- Your goal
Once you find the line with "(ab_artifact_id body =?" in the entries below, return exactly every line from it through the line with "(pd_schema_fingerprint d) (pd_schema".

- Data in this exercise
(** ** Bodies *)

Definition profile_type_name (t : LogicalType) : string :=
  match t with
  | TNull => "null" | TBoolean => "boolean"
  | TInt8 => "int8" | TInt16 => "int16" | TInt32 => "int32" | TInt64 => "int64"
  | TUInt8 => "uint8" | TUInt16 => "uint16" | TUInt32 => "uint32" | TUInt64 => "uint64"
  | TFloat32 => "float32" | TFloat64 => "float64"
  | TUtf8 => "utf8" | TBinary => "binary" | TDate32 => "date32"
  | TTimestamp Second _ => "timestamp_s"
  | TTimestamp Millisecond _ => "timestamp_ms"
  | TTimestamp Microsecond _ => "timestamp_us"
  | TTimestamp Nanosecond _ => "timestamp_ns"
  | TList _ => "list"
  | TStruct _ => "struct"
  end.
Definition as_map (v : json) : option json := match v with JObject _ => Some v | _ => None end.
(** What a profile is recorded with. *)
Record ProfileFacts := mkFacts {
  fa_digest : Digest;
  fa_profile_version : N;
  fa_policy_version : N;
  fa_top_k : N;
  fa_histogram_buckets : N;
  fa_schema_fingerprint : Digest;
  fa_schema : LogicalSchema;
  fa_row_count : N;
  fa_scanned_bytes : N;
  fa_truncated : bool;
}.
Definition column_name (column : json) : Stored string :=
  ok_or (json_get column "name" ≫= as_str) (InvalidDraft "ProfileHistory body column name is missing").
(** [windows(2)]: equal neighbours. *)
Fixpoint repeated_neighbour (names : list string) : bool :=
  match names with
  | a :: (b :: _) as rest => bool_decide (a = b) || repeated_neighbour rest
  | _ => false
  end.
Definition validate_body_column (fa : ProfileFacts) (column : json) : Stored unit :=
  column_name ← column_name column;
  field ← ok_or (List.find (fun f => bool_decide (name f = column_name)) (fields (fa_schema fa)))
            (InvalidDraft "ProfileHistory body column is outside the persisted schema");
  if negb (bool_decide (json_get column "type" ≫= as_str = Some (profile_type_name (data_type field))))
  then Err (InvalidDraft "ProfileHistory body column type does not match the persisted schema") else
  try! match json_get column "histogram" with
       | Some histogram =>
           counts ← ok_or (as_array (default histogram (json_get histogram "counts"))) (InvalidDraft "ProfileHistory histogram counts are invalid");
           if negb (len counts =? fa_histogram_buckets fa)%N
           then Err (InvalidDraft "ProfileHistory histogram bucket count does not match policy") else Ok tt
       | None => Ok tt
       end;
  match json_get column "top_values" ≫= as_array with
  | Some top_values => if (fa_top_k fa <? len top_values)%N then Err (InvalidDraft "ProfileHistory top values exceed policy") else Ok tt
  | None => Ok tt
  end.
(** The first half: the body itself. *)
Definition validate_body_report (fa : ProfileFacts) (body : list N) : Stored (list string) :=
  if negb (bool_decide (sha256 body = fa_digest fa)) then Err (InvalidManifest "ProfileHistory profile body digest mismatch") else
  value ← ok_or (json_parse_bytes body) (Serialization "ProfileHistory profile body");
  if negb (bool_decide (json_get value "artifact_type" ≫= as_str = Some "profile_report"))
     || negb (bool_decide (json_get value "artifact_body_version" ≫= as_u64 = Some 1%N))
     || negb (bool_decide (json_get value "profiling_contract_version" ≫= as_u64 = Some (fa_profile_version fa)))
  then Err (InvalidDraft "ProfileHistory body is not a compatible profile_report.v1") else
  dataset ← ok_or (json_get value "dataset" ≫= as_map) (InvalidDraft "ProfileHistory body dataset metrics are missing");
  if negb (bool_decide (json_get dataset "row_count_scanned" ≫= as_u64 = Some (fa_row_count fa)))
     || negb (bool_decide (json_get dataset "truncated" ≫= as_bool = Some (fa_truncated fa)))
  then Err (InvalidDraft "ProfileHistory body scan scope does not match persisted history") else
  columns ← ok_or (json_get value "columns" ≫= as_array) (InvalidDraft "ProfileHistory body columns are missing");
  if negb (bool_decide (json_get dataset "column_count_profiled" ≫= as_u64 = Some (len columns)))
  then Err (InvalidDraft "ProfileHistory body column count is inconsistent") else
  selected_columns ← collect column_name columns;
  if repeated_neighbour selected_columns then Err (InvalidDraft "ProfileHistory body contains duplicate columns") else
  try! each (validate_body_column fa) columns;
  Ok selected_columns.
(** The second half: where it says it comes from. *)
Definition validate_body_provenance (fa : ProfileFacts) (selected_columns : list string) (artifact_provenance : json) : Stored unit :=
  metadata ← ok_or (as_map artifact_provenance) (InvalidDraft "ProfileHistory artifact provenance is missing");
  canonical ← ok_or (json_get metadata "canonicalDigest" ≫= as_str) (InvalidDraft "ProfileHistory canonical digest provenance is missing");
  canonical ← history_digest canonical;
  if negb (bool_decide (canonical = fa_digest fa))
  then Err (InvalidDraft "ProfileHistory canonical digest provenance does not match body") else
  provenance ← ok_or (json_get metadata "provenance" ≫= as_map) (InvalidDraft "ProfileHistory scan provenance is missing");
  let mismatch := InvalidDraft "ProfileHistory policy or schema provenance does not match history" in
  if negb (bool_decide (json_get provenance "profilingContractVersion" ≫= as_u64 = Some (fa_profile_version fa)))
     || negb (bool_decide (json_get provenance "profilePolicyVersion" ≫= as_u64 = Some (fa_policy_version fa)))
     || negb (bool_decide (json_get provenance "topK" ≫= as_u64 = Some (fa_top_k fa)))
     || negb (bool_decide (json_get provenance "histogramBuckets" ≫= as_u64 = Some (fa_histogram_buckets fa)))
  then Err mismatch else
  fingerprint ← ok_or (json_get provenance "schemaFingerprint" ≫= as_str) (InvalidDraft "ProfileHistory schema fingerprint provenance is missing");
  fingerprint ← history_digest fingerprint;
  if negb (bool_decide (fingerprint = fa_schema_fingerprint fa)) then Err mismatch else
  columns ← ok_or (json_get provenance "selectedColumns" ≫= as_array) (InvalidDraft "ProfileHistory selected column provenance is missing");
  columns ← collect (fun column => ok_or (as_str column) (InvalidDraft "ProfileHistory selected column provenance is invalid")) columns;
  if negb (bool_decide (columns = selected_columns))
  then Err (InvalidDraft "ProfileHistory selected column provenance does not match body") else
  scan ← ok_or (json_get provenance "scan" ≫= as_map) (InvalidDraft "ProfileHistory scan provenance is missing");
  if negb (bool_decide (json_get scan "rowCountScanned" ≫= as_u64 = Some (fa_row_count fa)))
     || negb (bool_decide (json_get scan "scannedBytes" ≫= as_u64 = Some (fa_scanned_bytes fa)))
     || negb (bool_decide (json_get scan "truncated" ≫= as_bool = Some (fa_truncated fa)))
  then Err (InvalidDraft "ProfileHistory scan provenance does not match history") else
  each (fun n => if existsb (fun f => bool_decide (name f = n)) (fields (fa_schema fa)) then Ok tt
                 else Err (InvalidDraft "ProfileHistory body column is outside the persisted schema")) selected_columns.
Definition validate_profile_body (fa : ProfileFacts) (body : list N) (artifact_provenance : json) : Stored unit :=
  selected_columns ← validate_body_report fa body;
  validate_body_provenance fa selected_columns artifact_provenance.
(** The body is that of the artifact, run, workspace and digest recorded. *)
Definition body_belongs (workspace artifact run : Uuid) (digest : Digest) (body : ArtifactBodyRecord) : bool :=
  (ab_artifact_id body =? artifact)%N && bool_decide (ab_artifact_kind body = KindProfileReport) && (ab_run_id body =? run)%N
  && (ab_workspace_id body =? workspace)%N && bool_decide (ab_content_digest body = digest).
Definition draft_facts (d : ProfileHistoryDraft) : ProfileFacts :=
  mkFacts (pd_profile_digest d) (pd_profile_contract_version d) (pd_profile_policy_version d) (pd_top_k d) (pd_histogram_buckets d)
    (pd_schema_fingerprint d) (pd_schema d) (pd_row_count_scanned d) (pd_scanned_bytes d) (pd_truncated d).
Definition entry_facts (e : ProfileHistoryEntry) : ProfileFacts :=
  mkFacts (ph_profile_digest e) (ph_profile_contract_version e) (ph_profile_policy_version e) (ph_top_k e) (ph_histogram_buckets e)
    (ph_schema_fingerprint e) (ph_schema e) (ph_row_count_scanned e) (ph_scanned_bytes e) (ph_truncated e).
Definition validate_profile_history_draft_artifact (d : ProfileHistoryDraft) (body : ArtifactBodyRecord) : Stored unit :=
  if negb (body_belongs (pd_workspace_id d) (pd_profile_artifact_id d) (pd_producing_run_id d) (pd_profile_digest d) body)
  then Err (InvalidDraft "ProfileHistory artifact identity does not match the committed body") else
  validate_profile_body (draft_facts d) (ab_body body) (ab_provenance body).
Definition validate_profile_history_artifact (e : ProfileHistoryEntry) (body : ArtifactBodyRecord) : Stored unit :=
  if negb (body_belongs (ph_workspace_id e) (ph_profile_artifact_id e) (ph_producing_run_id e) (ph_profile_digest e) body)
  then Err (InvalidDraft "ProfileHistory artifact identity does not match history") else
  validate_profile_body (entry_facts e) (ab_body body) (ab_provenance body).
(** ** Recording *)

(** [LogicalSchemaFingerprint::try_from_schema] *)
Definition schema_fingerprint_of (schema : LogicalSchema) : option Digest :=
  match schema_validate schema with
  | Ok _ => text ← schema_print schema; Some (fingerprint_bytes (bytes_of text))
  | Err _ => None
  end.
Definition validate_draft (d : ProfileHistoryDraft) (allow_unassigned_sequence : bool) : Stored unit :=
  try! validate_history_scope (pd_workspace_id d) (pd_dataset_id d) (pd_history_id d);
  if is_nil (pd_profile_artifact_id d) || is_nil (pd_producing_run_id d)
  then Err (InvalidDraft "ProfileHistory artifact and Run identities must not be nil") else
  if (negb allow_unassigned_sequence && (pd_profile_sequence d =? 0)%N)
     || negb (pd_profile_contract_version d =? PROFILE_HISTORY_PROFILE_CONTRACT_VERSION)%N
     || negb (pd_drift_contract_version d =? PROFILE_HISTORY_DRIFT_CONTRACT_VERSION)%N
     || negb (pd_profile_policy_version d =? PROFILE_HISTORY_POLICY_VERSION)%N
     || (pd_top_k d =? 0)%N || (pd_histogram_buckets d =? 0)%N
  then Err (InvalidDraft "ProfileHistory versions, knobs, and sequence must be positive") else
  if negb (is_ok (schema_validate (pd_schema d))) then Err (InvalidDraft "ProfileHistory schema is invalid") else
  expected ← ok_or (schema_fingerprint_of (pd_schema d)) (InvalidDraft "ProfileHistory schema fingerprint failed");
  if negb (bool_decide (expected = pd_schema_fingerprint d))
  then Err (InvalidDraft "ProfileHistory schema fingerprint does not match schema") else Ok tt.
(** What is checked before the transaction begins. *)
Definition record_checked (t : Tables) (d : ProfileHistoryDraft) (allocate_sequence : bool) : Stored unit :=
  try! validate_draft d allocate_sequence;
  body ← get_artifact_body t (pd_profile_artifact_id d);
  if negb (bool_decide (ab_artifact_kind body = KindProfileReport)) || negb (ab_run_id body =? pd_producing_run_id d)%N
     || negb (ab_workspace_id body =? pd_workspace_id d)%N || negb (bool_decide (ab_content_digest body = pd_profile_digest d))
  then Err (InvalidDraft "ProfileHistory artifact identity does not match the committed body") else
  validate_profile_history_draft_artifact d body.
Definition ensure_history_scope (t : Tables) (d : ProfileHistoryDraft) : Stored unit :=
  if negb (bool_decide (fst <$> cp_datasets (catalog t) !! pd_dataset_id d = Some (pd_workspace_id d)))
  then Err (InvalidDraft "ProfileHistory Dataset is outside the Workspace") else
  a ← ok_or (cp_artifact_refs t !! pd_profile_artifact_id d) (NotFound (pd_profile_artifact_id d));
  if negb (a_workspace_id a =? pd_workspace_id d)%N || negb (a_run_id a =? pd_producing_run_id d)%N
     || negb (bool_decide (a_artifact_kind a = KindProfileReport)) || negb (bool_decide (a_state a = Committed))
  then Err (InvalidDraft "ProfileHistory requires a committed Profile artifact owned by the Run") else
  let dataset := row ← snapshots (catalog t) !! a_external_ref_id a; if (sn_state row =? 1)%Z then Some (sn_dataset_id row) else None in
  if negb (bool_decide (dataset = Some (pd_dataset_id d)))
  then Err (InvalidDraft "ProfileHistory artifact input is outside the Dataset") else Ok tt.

- Solved problem
  (ab_artifact_id body =? artifact)%N && bool_decide (ab_artifact_kind body = KindProfileReport) && (ab_run_id body =? run)%N
  && (ab_workspace_id body =? workspace)%N && bool_decide (ab_content_digest body = digest).
Definition draft_facts (d : ProfileHistoryDraft) : ProfileFacts :=
  mkFacts (pd_profile_digest d) (pd_profile_contract_version d) (pd_profile_policy_version d) (pd_top_k d) (pd_histogram_buckets d)
    (pd_schema_fingerprint d) (pd_schema d) (pd_row_count_scanned d) (pd_scanned_bytes d) (pd_truncated d).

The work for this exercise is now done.